___ Source material ___

(** [s.includes(sub)] *)
Fixpoint includes (s sub : string) : bool :=
  String.prefix sub s ||
  match s with
  | EmptyString => false
  | String _ rest => includes rest sub
  end.

(** [s.endsWith(suffix)] *)
Fixpoint endsWith (s suffix : string) : bool :=
  String.eqb s suffix ||
  match s with
  | EmptyString => false
  | String _ rest => endsWith rest suffix
  end.

(** Truthiness of a value that is a string or [undefined]. *)
Definition truthy (v : option string) : bool :=
  match v with
  | Some s => negb (String.eqb s "")
  | None => false
  end.

(** A string-or-undefined inside a template literal. *)
Definition interpolate (v : option string) : string :=
  match v with
  | Some s => s
  | None => "undefined"
  end.

(** [a === b] on values that are strings or [undefined]. *)
Definition same (a b : option string) : bool :=
  match a, b with
  | Some x, Some y => String.eqb x y
  | None, None => true
  | _, _ => false
  end.

End Js.

(** ** Data model: the two Mongoose schemas *)

Definition ObjectId := nat.

(** The [:id] of a request path, a string.  Mongoose casts it when a query
    that names it is run: a string that spells an ObjectId gives that id, any
    other string makes the query reject with a CastError, before the
    database is asked.  An ObjectId is read as the parameter that spells
    it. *)
Inductive Param :=
| ObjectIdParam (i : nat)
| NotAnObjectId.

Coercion ObjectIdParam : nat >-> Param.

Inductive Status := building | deploying | live | error.

Definition Status_eqb (a b : Status) : bool :=
  match a, b with
  | building, building | deploying, deploying | live, live | error, error => true
  | _, _ => false
  end.

Record Metrics := {
  visitors : Z;
  bandwidth : Z;
  uptime : Z
}.

(** [deploymentSchema].  A field that the code can leave [undefined] is an
    [option]; [branch], [outputDir], [status], [sslEnabled], the two dates and
    the metrics have schema defaults. *)
Record Deployment := {
  _id : ObjectId;
  userId : ObjectId;
  projectName : option string;
  domain : option string;
  repositoryUrl : option string;
  branch : string;
  buildCommand : option string;
  outputDir : string;
  status : Status;
  renderServiceId : option string;
  deploymentUrl : option string;
  sslEnabled : bool;
  customDomain : option string;
  createdAt : Z;
  updatedAt : Z;
  metrics : Metrics
}.

(** [userSchema] *)
Record User := {
  user_id : ObjectId;
  email : string;
  password : string;
  plan : string;
  deployments : list ObjectId;
  user_createdAt : Z
}.

(** Assignments to a document held in memory. *)
Definition set_status (s : Status) (d : Deployment) : Deployment :=
  {| _id := _id d; userId := userId d; projectName := projectName d;
     domain := domain d; repositoryUrl := repositoryUrl d; branch := branch d;
     buildCommand := buildCommand d; outputDir := outputDir d;
     status := s;
     renderServiceId := renderServiceId d; deploymentUrl := deploymentUrl d;
     sslEnabled := sslEnabled d; customDomain := customDomain d;
     createdAt := createdAt d; updatedAt := updatedAt d; metrics := metrics d |}.

Definition set_renderServiceId (v : option string) (d : Deployment) : Deployment :=
  {| _id := _id d; userId := userId d; projectName := projectName d;
     domain := domain d; repositoryUrl := repositoryUrl d; branch := branch d;
     buildCommand := buildCommand d; outputDir := outputDir d;
     status := status d;
     renderServiceId := v; deploymentUrl := deploymentUrl d;
     sslEnabled := sslEnabled d; customDomain := customDomain d;
     createdAt := createdAt d; updatedAt := updatedAt d; metrics := metrics d |}.

Definition set_deploymentUrl (v : option string) (d : Deployment) : Deployment :=
  {| _id := _id d; userId := userId d; projectName := projectName d;
     domain := domain d; repositoryUrl := repositoryUrl d; branch := branch d;
     buildCommand := buildCommand d; outputDir := outputDir d;
     status := status d;
     renderServiceId := renderServiceId d; deploymentUrl := v;
     sslEnabled := sslEnabled d; customDomain := customDomain d;
     createdAt := createdAt d; updatedAt := updatedAt d; metrics := metrics d |}.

___

_Assignment_
Whenever a line of the material above contains the string "undefined", copy that line out.

_Solved exercise_
(** Truthiness of a value that is a string or [undefined]. *)
(** A string-or-undefined inside a template literal. *)
  | None => "undefined"
(** [a === b] on values that are strings or [undefined]. *)
(** [deploymentSchema].  A field that the code can leave [undefined] is an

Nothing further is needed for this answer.